▸ Given data
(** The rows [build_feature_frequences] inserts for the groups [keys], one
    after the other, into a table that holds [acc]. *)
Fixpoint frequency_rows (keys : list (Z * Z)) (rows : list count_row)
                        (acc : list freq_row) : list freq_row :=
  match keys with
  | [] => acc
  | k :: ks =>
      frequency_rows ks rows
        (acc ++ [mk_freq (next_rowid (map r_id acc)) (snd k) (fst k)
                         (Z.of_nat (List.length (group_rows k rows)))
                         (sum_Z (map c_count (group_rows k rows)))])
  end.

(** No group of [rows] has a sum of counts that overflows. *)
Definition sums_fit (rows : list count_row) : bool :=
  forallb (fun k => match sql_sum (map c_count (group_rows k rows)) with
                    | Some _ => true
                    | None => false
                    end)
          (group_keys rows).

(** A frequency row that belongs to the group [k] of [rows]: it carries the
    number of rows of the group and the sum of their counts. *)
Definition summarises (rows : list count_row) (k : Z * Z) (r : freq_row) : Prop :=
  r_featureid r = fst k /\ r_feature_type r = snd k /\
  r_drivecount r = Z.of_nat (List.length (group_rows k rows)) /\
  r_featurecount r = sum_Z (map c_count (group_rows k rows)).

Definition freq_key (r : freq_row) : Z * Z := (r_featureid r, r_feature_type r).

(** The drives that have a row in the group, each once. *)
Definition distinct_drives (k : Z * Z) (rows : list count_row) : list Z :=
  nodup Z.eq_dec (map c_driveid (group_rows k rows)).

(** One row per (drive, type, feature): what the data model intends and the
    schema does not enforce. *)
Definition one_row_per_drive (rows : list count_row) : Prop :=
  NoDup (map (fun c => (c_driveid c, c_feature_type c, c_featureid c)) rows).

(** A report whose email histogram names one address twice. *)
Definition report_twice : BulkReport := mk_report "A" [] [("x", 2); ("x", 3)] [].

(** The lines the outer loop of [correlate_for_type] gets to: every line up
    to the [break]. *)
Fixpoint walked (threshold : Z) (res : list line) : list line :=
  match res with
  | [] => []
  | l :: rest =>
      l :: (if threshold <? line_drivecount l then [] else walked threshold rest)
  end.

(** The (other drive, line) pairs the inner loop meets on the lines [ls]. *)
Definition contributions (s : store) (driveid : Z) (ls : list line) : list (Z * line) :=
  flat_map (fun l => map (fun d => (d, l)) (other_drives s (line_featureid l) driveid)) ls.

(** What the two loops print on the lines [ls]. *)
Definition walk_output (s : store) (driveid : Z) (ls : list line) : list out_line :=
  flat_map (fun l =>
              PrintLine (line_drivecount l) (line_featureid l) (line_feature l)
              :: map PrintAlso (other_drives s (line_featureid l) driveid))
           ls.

--

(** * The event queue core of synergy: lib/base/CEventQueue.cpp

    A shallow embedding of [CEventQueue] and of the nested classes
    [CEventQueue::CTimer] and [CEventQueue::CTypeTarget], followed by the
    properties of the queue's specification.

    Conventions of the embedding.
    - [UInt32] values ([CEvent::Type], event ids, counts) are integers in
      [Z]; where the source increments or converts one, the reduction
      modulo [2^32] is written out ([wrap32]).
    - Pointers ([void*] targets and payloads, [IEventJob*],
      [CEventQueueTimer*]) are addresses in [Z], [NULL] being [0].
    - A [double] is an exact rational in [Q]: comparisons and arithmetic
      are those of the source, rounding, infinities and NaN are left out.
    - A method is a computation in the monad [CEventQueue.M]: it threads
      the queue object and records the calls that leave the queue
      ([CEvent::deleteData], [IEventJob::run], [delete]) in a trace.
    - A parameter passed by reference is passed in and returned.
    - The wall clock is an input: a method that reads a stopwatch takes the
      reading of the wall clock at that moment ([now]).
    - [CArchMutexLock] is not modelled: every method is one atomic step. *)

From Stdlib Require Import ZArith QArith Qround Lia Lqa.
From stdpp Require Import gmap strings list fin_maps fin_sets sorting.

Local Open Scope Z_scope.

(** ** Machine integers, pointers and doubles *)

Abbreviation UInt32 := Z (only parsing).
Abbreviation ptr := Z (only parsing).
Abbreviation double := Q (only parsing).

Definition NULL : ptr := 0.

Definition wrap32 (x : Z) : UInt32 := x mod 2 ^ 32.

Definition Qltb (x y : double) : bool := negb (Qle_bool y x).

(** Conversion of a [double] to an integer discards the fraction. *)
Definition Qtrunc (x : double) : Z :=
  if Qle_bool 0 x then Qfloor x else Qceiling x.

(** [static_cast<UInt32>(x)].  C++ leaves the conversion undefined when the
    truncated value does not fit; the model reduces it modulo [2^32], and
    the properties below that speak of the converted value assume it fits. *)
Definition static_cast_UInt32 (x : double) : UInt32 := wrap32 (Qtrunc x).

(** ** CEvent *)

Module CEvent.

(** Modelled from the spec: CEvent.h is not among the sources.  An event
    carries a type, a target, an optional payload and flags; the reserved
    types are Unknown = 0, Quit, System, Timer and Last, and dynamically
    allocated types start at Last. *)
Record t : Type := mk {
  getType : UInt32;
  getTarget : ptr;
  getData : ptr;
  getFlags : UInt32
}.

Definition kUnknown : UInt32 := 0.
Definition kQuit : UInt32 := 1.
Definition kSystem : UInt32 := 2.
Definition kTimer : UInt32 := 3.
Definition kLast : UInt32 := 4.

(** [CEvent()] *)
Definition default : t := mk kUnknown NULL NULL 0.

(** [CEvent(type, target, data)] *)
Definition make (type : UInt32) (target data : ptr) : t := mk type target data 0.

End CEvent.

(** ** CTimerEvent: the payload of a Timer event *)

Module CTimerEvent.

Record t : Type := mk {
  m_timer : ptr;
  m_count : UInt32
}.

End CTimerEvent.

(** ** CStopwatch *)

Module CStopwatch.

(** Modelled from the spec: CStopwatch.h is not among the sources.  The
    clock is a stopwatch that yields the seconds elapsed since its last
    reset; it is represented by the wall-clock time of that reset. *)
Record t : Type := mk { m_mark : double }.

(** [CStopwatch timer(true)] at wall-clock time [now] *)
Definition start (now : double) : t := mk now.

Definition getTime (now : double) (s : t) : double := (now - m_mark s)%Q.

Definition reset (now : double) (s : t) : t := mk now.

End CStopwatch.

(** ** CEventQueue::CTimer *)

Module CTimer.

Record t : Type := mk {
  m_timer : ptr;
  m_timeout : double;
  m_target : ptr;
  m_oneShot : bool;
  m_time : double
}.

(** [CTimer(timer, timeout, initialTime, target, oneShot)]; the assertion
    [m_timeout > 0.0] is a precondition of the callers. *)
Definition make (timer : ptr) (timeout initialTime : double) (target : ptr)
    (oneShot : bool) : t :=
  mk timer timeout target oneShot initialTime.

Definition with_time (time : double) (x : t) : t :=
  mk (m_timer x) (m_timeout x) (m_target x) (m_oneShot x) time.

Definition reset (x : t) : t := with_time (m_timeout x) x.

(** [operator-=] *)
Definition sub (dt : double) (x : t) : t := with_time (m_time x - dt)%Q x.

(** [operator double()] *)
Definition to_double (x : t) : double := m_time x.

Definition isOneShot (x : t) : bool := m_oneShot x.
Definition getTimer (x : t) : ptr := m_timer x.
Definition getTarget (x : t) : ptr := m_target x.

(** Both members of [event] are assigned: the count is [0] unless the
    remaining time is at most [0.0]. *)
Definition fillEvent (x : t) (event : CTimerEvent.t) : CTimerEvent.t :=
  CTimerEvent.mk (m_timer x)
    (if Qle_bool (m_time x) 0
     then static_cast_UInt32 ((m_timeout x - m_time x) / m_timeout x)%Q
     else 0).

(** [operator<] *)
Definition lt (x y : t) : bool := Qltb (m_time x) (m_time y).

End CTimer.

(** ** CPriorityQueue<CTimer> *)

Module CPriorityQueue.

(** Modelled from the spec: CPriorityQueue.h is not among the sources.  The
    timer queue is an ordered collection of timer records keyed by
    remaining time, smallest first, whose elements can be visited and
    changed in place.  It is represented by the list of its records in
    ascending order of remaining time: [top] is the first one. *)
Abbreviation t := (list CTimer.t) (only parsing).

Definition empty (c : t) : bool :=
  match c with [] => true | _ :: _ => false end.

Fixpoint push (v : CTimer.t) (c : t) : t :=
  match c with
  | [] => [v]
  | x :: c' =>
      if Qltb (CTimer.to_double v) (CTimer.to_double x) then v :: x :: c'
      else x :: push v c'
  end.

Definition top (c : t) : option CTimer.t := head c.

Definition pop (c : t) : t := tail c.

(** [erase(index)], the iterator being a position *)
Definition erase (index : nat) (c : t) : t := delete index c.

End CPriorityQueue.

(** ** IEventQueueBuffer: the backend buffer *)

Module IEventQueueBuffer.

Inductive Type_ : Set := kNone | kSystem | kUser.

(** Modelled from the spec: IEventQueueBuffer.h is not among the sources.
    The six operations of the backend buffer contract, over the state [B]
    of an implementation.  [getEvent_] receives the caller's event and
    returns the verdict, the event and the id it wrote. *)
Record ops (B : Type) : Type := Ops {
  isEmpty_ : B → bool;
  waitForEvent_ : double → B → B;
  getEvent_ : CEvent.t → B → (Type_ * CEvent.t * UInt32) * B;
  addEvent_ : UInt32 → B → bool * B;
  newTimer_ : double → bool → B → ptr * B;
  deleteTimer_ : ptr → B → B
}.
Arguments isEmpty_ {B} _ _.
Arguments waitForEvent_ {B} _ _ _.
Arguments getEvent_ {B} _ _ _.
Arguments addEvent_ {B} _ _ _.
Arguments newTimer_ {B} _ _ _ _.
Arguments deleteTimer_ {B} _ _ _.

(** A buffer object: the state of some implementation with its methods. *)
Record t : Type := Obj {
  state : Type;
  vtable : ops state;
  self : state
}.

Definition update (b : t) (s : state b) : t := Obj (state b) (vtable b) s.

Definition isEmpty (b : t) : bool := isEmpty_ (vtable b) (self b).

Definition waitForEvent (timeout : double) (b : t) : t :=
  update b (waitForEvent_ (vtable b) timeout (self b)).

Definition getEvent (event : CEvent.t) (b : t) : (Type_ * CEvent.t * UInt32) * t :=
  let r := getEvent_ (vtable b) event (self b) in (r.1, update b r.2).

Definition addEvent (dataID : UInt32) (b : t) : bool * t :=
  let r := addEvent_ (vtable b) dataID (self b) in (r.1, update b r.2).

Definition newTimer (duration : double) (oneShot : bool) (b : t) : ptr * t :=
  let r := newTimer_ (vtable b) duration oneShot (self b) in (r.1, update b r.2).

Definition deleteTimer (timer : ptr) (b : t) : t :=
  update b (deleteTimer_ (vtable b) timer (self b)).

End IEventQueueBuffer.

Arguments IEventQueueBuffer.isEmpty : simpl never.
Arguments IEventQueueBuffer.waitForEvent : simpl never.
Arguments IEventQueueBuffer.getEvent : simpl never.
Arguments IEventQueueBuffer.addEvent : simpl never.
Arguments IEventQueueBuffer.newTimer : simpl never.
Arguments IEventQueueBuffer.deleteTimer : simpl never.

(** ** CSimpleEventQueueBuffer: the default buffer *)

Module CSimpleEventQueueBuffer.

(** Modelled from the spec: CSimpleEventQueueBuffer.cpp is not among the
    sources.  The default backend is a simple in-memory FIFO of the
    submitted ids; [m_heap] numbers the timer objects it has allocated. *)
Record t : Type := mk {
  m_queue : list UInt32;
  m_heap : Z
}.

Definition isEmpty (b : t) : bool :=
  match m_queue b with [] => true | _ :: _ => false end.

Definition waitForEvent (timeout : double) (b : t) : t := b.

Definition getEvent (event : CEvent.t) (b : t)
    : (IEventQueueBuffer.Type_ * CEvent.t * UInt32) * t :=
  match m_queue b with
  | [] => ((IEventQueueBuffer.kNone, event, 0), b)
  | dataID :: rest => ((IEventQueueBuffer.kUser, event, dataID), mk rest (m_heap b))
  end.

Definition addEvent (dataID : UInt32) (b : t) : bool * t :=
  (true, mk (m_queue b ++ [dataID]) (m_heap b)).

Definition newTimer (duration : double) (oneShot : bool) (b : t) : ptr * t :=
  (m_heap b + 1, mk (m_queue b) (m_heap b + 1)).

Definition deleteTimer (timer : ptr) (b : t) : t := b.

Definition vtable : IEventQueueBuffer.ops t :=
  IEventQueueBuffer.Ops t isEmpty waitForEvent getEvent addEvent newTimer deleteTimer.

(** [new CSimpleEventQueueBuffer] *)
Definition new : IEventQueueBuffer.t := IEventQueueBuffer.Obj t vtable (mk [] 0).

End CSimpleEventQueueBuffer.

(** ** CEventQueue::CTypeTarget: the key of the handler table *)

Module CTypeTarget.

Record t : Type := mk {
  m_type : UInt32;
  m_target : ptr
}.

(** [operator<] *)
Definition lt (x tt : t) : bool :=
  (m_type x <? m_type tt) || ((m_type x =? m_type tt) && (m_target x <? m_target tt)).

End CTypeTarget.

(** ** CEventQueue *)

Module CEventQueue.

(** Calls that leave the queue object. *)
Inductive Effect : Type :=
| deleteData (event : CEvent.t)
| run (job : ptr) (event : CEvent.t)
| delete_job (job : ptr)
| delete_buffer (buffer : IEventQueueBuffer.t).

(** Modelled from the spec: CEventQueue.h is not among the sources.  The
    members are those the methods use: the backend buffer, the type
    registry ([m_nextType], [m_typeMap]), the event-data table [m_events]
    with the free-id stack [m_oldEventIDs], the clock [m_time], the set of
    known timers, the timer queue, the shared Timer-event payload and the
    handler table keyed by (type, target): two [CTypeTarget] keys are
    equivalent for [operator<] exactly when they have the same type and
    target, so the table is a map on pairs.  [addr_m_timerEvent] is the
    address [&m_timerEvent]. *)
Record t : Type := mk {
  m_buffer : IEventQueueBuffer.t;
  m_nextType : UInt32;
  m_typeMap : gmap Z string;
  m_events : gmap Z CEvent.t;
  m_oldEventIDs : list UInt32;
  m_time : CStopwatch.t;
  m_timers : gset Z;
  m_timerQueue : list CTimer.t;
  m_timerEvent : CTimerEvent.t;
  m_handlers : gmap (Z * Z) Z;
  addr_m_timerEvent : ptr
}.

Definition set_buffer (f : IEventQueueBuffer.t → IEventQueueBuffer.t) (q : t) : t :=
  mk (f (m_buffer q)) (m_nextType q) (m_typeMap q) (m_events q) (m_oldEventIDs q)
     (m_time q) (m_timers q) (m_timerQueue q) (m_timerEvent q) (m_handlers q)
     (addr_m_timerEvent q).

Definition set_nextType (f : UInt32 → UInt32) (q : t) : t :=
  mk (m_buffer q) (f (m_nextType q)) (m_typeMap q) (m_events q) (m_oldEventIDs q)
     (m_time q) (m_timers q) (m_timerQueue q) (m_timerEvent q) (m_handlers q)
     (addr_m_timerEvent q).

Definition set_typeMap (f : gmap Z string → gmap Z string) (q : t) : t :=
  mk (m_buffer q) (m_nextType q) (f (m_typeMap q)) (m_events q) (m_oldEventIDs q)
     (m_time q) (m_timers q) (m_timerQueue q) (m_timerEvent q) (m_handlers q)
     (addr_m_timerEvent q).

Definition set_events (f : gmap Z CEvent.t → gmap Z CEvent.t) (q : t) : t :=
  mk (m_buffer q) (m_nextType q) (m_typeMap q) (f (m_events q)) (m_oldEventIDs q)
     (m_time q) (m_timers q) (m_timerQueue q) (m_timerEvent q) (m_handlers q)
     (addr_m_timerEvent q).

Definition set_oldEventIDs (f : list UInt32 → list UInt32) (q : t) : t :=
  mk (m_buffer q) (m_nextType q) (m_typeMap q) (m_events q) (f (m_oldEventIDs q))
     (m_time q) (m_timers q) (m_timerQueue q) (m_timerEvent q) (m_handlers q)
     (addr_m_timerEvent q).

▸ Problem to solve
Copy out, exactly and alone, the lines of the entries above between the ones holding "(** The rows" and "Definition summarises (rows", inclusive.

▸ Solution for this task
(** The rows [build_feature_frequences] inserts for the groups [keys], one
    after the other, into a table that holds [acc]. *)
Fixpoint frequency_rows (keys : list (Z * Z)) (rows : list count_row)
                        (acc : list freq_row) : list freq_row :=
  match keys with
  | [] => acc
  | k :: ks =>
      frequency_rows ks rows
        (acc ++ [mk_freq (next_rowid (map r_id acc)) (snd k) (fst k)
                         (Z.of_nat (List.length (group_rows k rows)))
                         (sum_Z (map c_count (group_rows k rows)))])
  end.

(** No group of [rows] has a sum of counts that overflows. *)
Definition sums_fit (rows : list count_row) : bool :=
  forallb (fun k => match sql_sum (map c_count (group_rows k rows)) with
                    | Some _ => true
                    | None => false
                    end)
          (group_keys rows).

(** A frequency row that belongs to the group [k] of [rows]: it carries the
    number of rows of the group and the sum of their counts. *)
Definition summarises (rows : list count_row) (k : Z * Z) (r : freq_row) : Prop :=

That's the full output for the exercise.